▶ REQUIRED ACTION:
Transcribe exactly each line of the entries, from the opening line to the line with "- Coordinates are", with both of those lines included.

▶ Records from a collection:
══════════

(** * STEP generator: geometry model and exchange-format encoder

    A shallow embedding of [step_generator.py]:
    [Point3D], [Line3D], [B1Entity] and [STEPGenerator].

    - Coordinates are Python floats, that is IEEE 754 binary64 values: they
      are modelled by Rocq's primitive floats, which are the same format with
      the same correctly rounded operations.  The integer literals the source
      passes where a float is annotated ([Point3D(0, 0, 0)], [_direction(0, 0, 1)])
      are taken at their float value.
    - Python objects are mutable and passed by reference.  The encoder
      instance ([self]), the geometry set ([b1]) and the files on disk live in
      one store, the [World]; every method is a computation over it that
      either returns a value or raises a Python exception.
    - [_add_entity] stores the text [#id = TYPE(attributes);].  The model
      stores the triple the text is made of and produces the text with
      [render_entity] when the document is written. *)

From Stdlib Require Import List String Ascii Arith Lia Bool ZArith.
From Stdlib Require Import Floats.
From Stdlib Require DecimalString.
Import ListNotations.

Local Open Scope string_scope.
Local Open Scope list_scope.
Local Open Scope nat_scope.

(** ** Geometry model *)

Record Point3D : Type := mkPoint3D { x : float; y : float; z : float }.

Record Line3D : Type := mkLine3D { start : Point3D; end_ : Point3D }.

Record B1Entity : Type := mkB1Entity {
  points : list Point3D;
  lines : list Line3D;
  name : string
}.

(** ** Exceptions and results *)

Inductive exn : Type :=
| WriteError        (* OSError raised by [open] or [f.write] *)
| ValueError        (* [math.sqrt] of a negative number, [min]/[max] of an empty sequence *)
| ZeroDivisionError (* float division by zero *)
| IndexError.       (* list index out of range *)

Inductive result (A : Type) : Type :=
| Ok (a : A)
| Raise (e : exn).

Arguments Ok {A} a.
Arguments Raise {A} e.

(** ** Entity records *)

Inductive attr : Type :=
| ALabel (s : string)          (* a quoted label, ['...'] *)
| ACoords (a b c : float)      (* [(a,b,c)] *)
| ARef (id : nat)              (* [#id] *)
| ANum (v : float).            (* a bare number *)

Record entity : Type := mkEntity {
  e_id : nat;
  e_type : string;
  e_attrs : list attr
}.

Record STEPGenerator : Type := mkSTEPGenerator {
  entity_counter : nat;
  entities : list entity
}.

(** ** The store *)

Record World : Type := mkWorld {
  generator : STEPGenerator;                (* the object behind [self] *)
  geometry : B1Entity;                      (* the object behind [b1] *)
  files : string -> option (list string)    (* per path, the chunks written *)
}.

(** What the encoder gets from the Python runtime and the operating system:
    the text of a float in an f-string, the formatted current time, and
    whether a path can be opened for writing and a chunk appended to it.
    A host stands for the runtime during one call: [datetime.now()] is read
    at every call, so two calls are given a host each. *)
Record Host : Type := mkHost {
  float_str : float -> string;
  strftime_now : string;
  can_open : string -> bool;
  can_write : string -> list string -> string -> bool
}.

Definition M (A : Type) : Type := World -> result A * World.

Definition ret {A} (a : A) : M A := fun w => (Ok a, w).

Definition raise {A} (e : exn) : M A := fun w => (Raise e, w).

Definition bind {A B} (m : M A) (k : A -> M B) : M B :=
  fun w => match m w with
           | (Ok a, w') => k a w'
           | (Raise e, w') => (Raise e, w')
           end.

Definition lift {A} (r : result A) : M A := fun w => (r, w).

Notation "x <- m ;; k" := (bind m (fun x => k))
  (at level 61, m at next level, right associativity).
Notation "m ;;; k" := (bind m (fun _ => k))
  (at level 61, right associativity).

Definition get_self : M STEPGenerator := fun w => (Ok (generator w), w).

Definition set_self (g : STEPGenerator) : M unit :=
  fun w => (Ok tt, mkWorld g (geometry w) (files w)).

Definition get_b1 : M B1Entity := fun w => (Ok (geometry w), w).

(** [for x in xs: body], with the loop's local variables as [s]. *)
Fixpoint for_in {A S} (xs : list A) (body : A -> S -> M S) (s : S) : M S :=
  match xs with
  | [] => ret s
  | x :: xs' => s' <- body x s ;; for_in xs' body s'
  end.

(** ** Float operations of the Python runtime *)

Definition math_sqrt (v : float) : result float :=
  if (v <? 0)%float then Raise ValueError else Ok (sqrt v).

Definition float_div (a b : float) : result float :=
  if (b =? 0)%float then Raise ZeroDivisionError else Ok (a / b)%float.

(** The builtin [min]: the first element, replaced by each later element
    that compares less. *)
Definition py_min (vs : list float) : result float :=
  match vs with
  | [] => Raise ValueError
  | v :: vs' => Ok (fold_left (fun cur item => if (item <? cur)%float then item else cur) vs' v)
  end.

Definition py_max (vs : list float) : result float :=
  match vs with
  | [] => Raise ValueError
  | v :: vs' => Ok (fold_left (fun cur item => if (cur <? item)%float then item else cur) vs' v)
  end.

Definition rbind {A B} (r : result A) (k : A -> result B) : result B :=
  match r with
  | Ok a => k a
  | Raise e => Raise e
  end.

(** ** Line3D.length

    Named [length_]: [length] is the length of lists and strings. *)

Definition length_ (l : Line3D) : result float :=
  let dx := (x (end_ l) - x (start l))%float in
  let dy := (y (end_ l) - y (start l))%float in
  let dz := (z (end_ l) - z (start l))%float in
  math_sqrt (dx * dx + dy * dy + dz * dz)%float.

(** ** B1Entity.get_bounding_box *)

Definition get_bounding_box (b : B1Entity) : result (Point3D * Point3D) :=
  match points b with
  | [] => Ok (mkPoint3D 0 0 0, mkPoint3D 0 0 0)
  | _ :: _ =>
      rbind (py_min (map x (points b))) (fun min_x =>
      rbind (py_min (map y (points b))) (fun min_y =>
      rbind (py_min (map z (points b))) (fun min_z =>
      rbind (py_max (map x (points b))) (fun max_x =>
      rbind (py_max (map y (points b))) (fun max_y =>
      rbind (py_max (map z (points b))) (fun max_z =>
      Ok (mkPoint3D min_x min_y min_z, mkPoint3D max_x max_y max_z)))))))
  end.

(** ** STEPGenerator *)

Definition _next_id : M nat :=
  self <- get_self ;;
  let current := entity_counter self in
  set_self (mkSTEPGenerator (entity_counter self + 1) (entities self)) ;;;
  ret current.

Definition _add_entity (entity_type : string) (attributes : list attr) : M nat :=
  entity_id <- _next_id ;;
  self <- get_self ;;
  set_self (mkSTEPGenerator (entity_counter self)
              (entities self ++ [mkEntity entity_id entity_type attributes])) ;;;
  ret entity_id.

Definition _cartesian_point (point : Point3D) : M nat :=
  _add_entity "CARTESIAN_POINT" [ALabel EmptyString; ACoords (x point) (y point) (z point)].

Definition _direction (dx dy dz : float) : M nat :=
  _add_entity "DIRECTION" [ALabel EmptyString; ACoords dx dy dz].

Definition _vector (direction_id : nat) (magnitude : float) : M nat :=
  _add_entity "VECTOR" [ALabel EmptyString; ARef direction_id; ANum magnitude].

Definition _line (start_point_id vector_id : nat) : M nat :=
  _add_entity "LINE" [ALabel EmptyString; ARef start_point_id; ARef vector_id].

(** [xs[i]] *)
Definition index {A} (xs : list A) (i : nat) : M A :=
  match nth_error xs i with
  | Some v => ret v
  | None => raise IndexError
  end.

══════════

▶ EXERCISE RESULT:
(** * STEP generator: geometry model and exchange-format encoder

    A shallow embedding of [step_generator.py]:
    [Point3D], [Line3D], [B1Entity] and [STEPGenerator].

    - Coordinates are Python floats, that is IEEE 754 binary64 values: they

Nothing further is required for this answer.